(* ===== verification/BotWitness.v ===== *)
(** * A bot on a started server

    A codec of a few bytes, the started world with an agent of client 7, an open session, and two
    turns of a bot whose messages arrive in one tick. *)

From stdpp Require Import gmap strings list.
From Stdlib Require Import ZArith Lia Init.Byte.
From S2P Require Import Prelude F32 F64 Text Protocol Components Ecs.
From S2P Require Import EcsModel Registry Extraction Interaction Adapter.
From S2P Require Import AdapterProps Simulate AdapterWitness RateLimit Auth.
From S2P Require Import AuthProps AuthWitness Config Tick TickProps Renet.
From S2P Require Import Stress Server BotServer ServerWitness.

Open Scope Z_scope.

Module BotWitness.

#[local] Existing Instance documented_consts.
#[local] Existing Instance sample_libm.
#[local] Existing Instance AdapterWitness.sample_range.
#[local] Existing Instance AdapterWitness.sample_hasher.
#[local] Existing Instance AuthWitness.demo_lib.
#[local] Existing Instance AuthWitness.demo_str.
#[local] Existing Instance ServerWitness.toy_reassembler.
#[local] Existing Instance ServerWitness.toy_protocol.
#[local] Existing Instance ServerWitness.toy_order.

(** ** The codec: a command is the two bytes of its tick, a message one byte for the id and these *)
Definition word (h l : byte) : Z := 256 * Z.of_N (Byte.to_N h) + Z.of_N (Byte.to_N l).
Definition to_byte (z : Z) : byte := default x00 (Byte.of_N (Z.to_N z)).

#[local] Instance tiny_wire : Wire := {|
  encode_component _ _ := None; decode_component _ _ := None;
  decode_input b := match b with [h; l] => Some (bot_input (word h l) f0 f0) | _ => None end;
  validate_input _ := true |}.

#[local] Instance tiny_encoder : Encoder := {|
  encode_event _ := Ok []; encode_event_into _ _ := Ok [];
  decode_event data := match data with [] => Ok (Pong 0) | _ => Err BufferOverflow end;
  decode data :=
    match data with
    | [n; h; l] => Ok (mkComponentUpdate (mkNid (word x00 n)) INPUT_COMMAND_KIND [h; l] (word h l))
    | _ => Err BufferOverflow
    end;
  max_encoded_size := 1200 |}.

Definition is_standing (t : Z) (c : InputCommand) : bool :=
  match c with
  | mkInputCommand t' [Move x y] 0 None =>
      Z.eqb t' t && bool_decide (x = f0) && bool_decide (y = f0)
  | _ => false
  end.

Lemma is_standing_eq t c : is_standing t c = true -> c = bot_input t f0 f0.
Proof.
  destruct c as [t' acts mask seen]. cbn.
  destruct acts as [|[x y| |] [|? ?]]; try discriminate.
  all: destruct mask; try discriminate; destruct seen; try discriminate.
  rewrite !andb_true_iff, !bool_decide_eq_true, Z.eqb_eq. intros [[-> ->] ->]. done.
Qed.

#[local] Instance tiny_bot_wire : BotWire := {|
  rmp_input c :=
    let h := to_byte (ic_tick c / 256) in let l := to_byte (ic_tick c mod 256) in
    if is_standing (word h l) c then Ok [h; l] else Err "unsupported";
  encode_replication e _ :=
    match re_payload e with
    | [h; l] =>
        let n := to_byte (nid_val (re_network_id e)) in
        if bool_decide (re_network_id e = mkNid (word x00 n)) &&
           bool_decide (re_component_kind e = INPUT_COMMAND_KIND) && (re_tick e =? word h l)
        then Ok [n; h; l] else Err "unsupported"
    | _ => Err "unsupported"
    end;
  show_encode_error _ := "" |}.

#[local] Instance tiny_codec : CodecLaws.
Proof.
  split.
  - intros c payload. cbn. destruct (is_standing _ c) eqn:E; [|discriminate].
    intros [= <-]. by rewrite <- (is_standing_eq _ _ E).
  - intros [n k payload t] m data. cbn. destruct payload as [|h [|l [|? ?]]]; try discriminate.
    destruct (_ && _) eqn:E; [|discriminate]. intros [= <-].
    rewrite !andb_true_iff, !bool_decide_eq_true, Z.eqb_eq in E. destruct E as [[En ->] ->].
    by rewrite <- En.
  - intros [n k payload t] m data. cbn. destruct payload as [|h [|l [|? ?]]]; try discriminate.
    destruct (_ && _); [|discriminate]. intros [= <-]. by eexists.
Qed.

(** ** The server: the started world, an agent of client 7, its session *)
Abbreviation ad := (Adapter mworld bilist Z).
Abbreviation issued := (fun (n : Z) (i : NetworkId) => nid_val i < n).

Definition reps : list (ComponentReplicator mworld) :=
  cd_replicator <$> (canonical_descriptors ++ platform_descriptors ++ workspace_descriptors).
Abbreviation a1 := (foldl register_replicator AdapterWitness.a0 reps).
Definition joined : NetworkId * ad :=
  get_ret (mkNid 0, a1) (spawn_session_agent a1 1 f0 f0 f0 (mkCid 7)).
Definition joined_agent : Entity := default (mkEntity 0) (bi_left (ad_bimap joined.2) joined.1).

Lemma bot_joined : rtc step a1 joined.2.
Proof.
  apply rtc_once. apply (step_spawn_session_agent a1 1 f0 f0 f0 (mkCid 7) joined.1 joined.2).
  transitivity (Ret joined); [|by destruct joined].
  apply (get_ret_eq (mkNid 0, a1)). vm_compute. reflexivity.
Qed.

Lemma bot_reps_local : Forall rep_local reps.
Proof. unfold reps. apply Forall_fmap. exact platform_rep_local. Qed.

Lemma joined_ok :
  adapter_ok (issued := issued) joined.2 /\ ad_replicators joined.2 = ad_replicators a1.
Proof.
  pose proof (reachable_ok (issued := issued) w_new 60 AdapterWitness.a0 reps a1 AdapterWitness.a0_new bot_reps_local (rtc_refl _ _)) as H1.
  destruct (steps_config (issued := issued) a1 joined.2 H1 bot_joined) as [H2 Hc].
  split; [exact H2|]. unfold config in Hc. congruence.
Qed.

Lemma joined_steers : steers joined.2 (mkCid 7) joined.1 joined_agent.
Proof.
  split.
  - vm_compute. reflexivity.
  - vm_compute. reflexivity.
  - apply (bool_decide_eq_true_1 _). vm_compute. reflexivity.
  - rewrite (proj2 joined_ok). apply (registered_get reps InputCommandReplicator).
    + apply (bool_decide_eq_true_1 _). vm_compute. reflexivity.
    + unfold reps. rewrite !fmap_app. apply elem_of_app. right. apply elem_of_app. right.
      cbn. repeat (first [apply list_elem_of_here | apply list_elem_of_further]).
Qed.

(** The session of client 7 was active at the second the clock reads. *)
Definition jti : string := AuthWitness.ULID2.
Definition session : VerifiedSession := mkVerifiedSession AuthWitness.player jti.
Definition verifier : ClockedAuth :=
  mkClockedAuth AuthWitness.s2 (fun n => (3660 + Z.of_nat n mod 60) * NANOS) 0.

Lemma verifier_open : open_for_an_hour 3660 jti verifier.
Proof.
  split.
  - exists 3660. split; [vm_compute; reflexivity | lia].
  - intros n. cbn. unfold timestamp. rewrite Z.div_mul by (vm_compute; discriminate).
    pose proof (Z.mod_pos_bound (Z.of_nat n) 60). lia.
Qed.

Definition cx0 : Ctx ClockedAuth unit ad :=
  mkCtx (set_clients (scheduler_new AuthWitness.prod_env 60 verifier)
           (<[mkCid 8 := (session, None)]> {[mkCid 7 := (session, Some joined.1)]}) ∅) joined.2 [] [] [] [].

(** ** The bot, in turns 5 and 9 *)
#[local] Instance tiny_client : RenetClient unit := {|
  cl_new _ := tt; cl_update c _ := c; cl_is_connected _ := true; cl_send_message c _ _ := c;
  cl_receive_message c _ := (None, c); cl_network_info _ := (d0, d0) |}.
Definition still (_ : nat) : f32 := f0.
Definition bot_at (t : Z) : Bot unit unit :=
  mkBot tt tt (mkClock (fun _ => 0) 0) 0 0 0 t (Some joined.1) true 0 (stats_new 1) [].
Definition message_at (t : Z) : bytes := [to_byte (nid_val joined.1); x00; to_byte t].

Definition after (t : Z) : Bot unit unit :=
  (get_ret (Ok tt, bot_at t) (send_input still (bot_at t))).2.

Lemma bot_says (t : Z) :
  send_input still (bot_at t) = Ret (Ok tt, after t) ->
  b_sent (after t) = [(CHANNEL_UNRELIABLE, message_at t)] ->
  says still joined.1 (bot_at t) (message_at t).
Proof. intros H1 H2. split; [done|]. by exists tt, (after t). Qed.

(** Between the two messages client 8 sends a command for the bot's agent, of turn 90. *)
Definition arrivals : list NetworkEvent :=
  [UnreliableMessage (mkCid 7) (message_at 5); ReliableMessage (mkCid 8) (message_at 90);
   UnreliableMessage (mkCid 7) (message_at 9)].

Lemma bot_moves_its_agent_witness :
  exists cx', apply_events (WorldState0 := adapter_world 1000) AuthWitness.prod_env 60 cx0 arrivals
      = Ret cx' /\
    w_get (ad_world (cx_world cx')) joined_agent CLatestInput =
      Some (mkLatestInput (bot_input 9 f0 f0) 9).
Proof.
  destruct (bot_moves_its_agent (issued := issued) still AuthWitness.prod_env 1000 60 cx0 (mkCid 7)
    session (Some joined.1) joined.1 joined_agent 3660 arrivals [message_at 5; message_at 9]
    [bot_at 5; bot_at 9] (bot_at 9)) as (cx' & H1 & H2 & _).
  - vm_compute. reflexivity.
  - exact verifier_open.
  - reflexivity.
  - exact (proj1 joined_ok).
  - exact joined_steers.
  - apply tr_bot, (tr_other _ _ _ _ (mkCid 8) session None (message_at 90)), tr_bot, tr_nil.
    + right. reflexivity.
    + discriminate.
    + vm_compute. reflexivity.
    + exact verifier_open.
    + exact I.
  - constructor; [apply bot_says; vm_compute; reflexivity|].
    constructor; [apply bot_says; vm_compute; reflexivity | constructor].
  - repeat constructor.
  - vm_compute. intuition discriminate.
  - reflexivity.
  - exists cx'. exact (conj H1 H2).
Defined.
End BotWitness.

> What the task asks
Work out how many lines in the listing contain "still", then write down that number and nothing else.

> Output for this task
5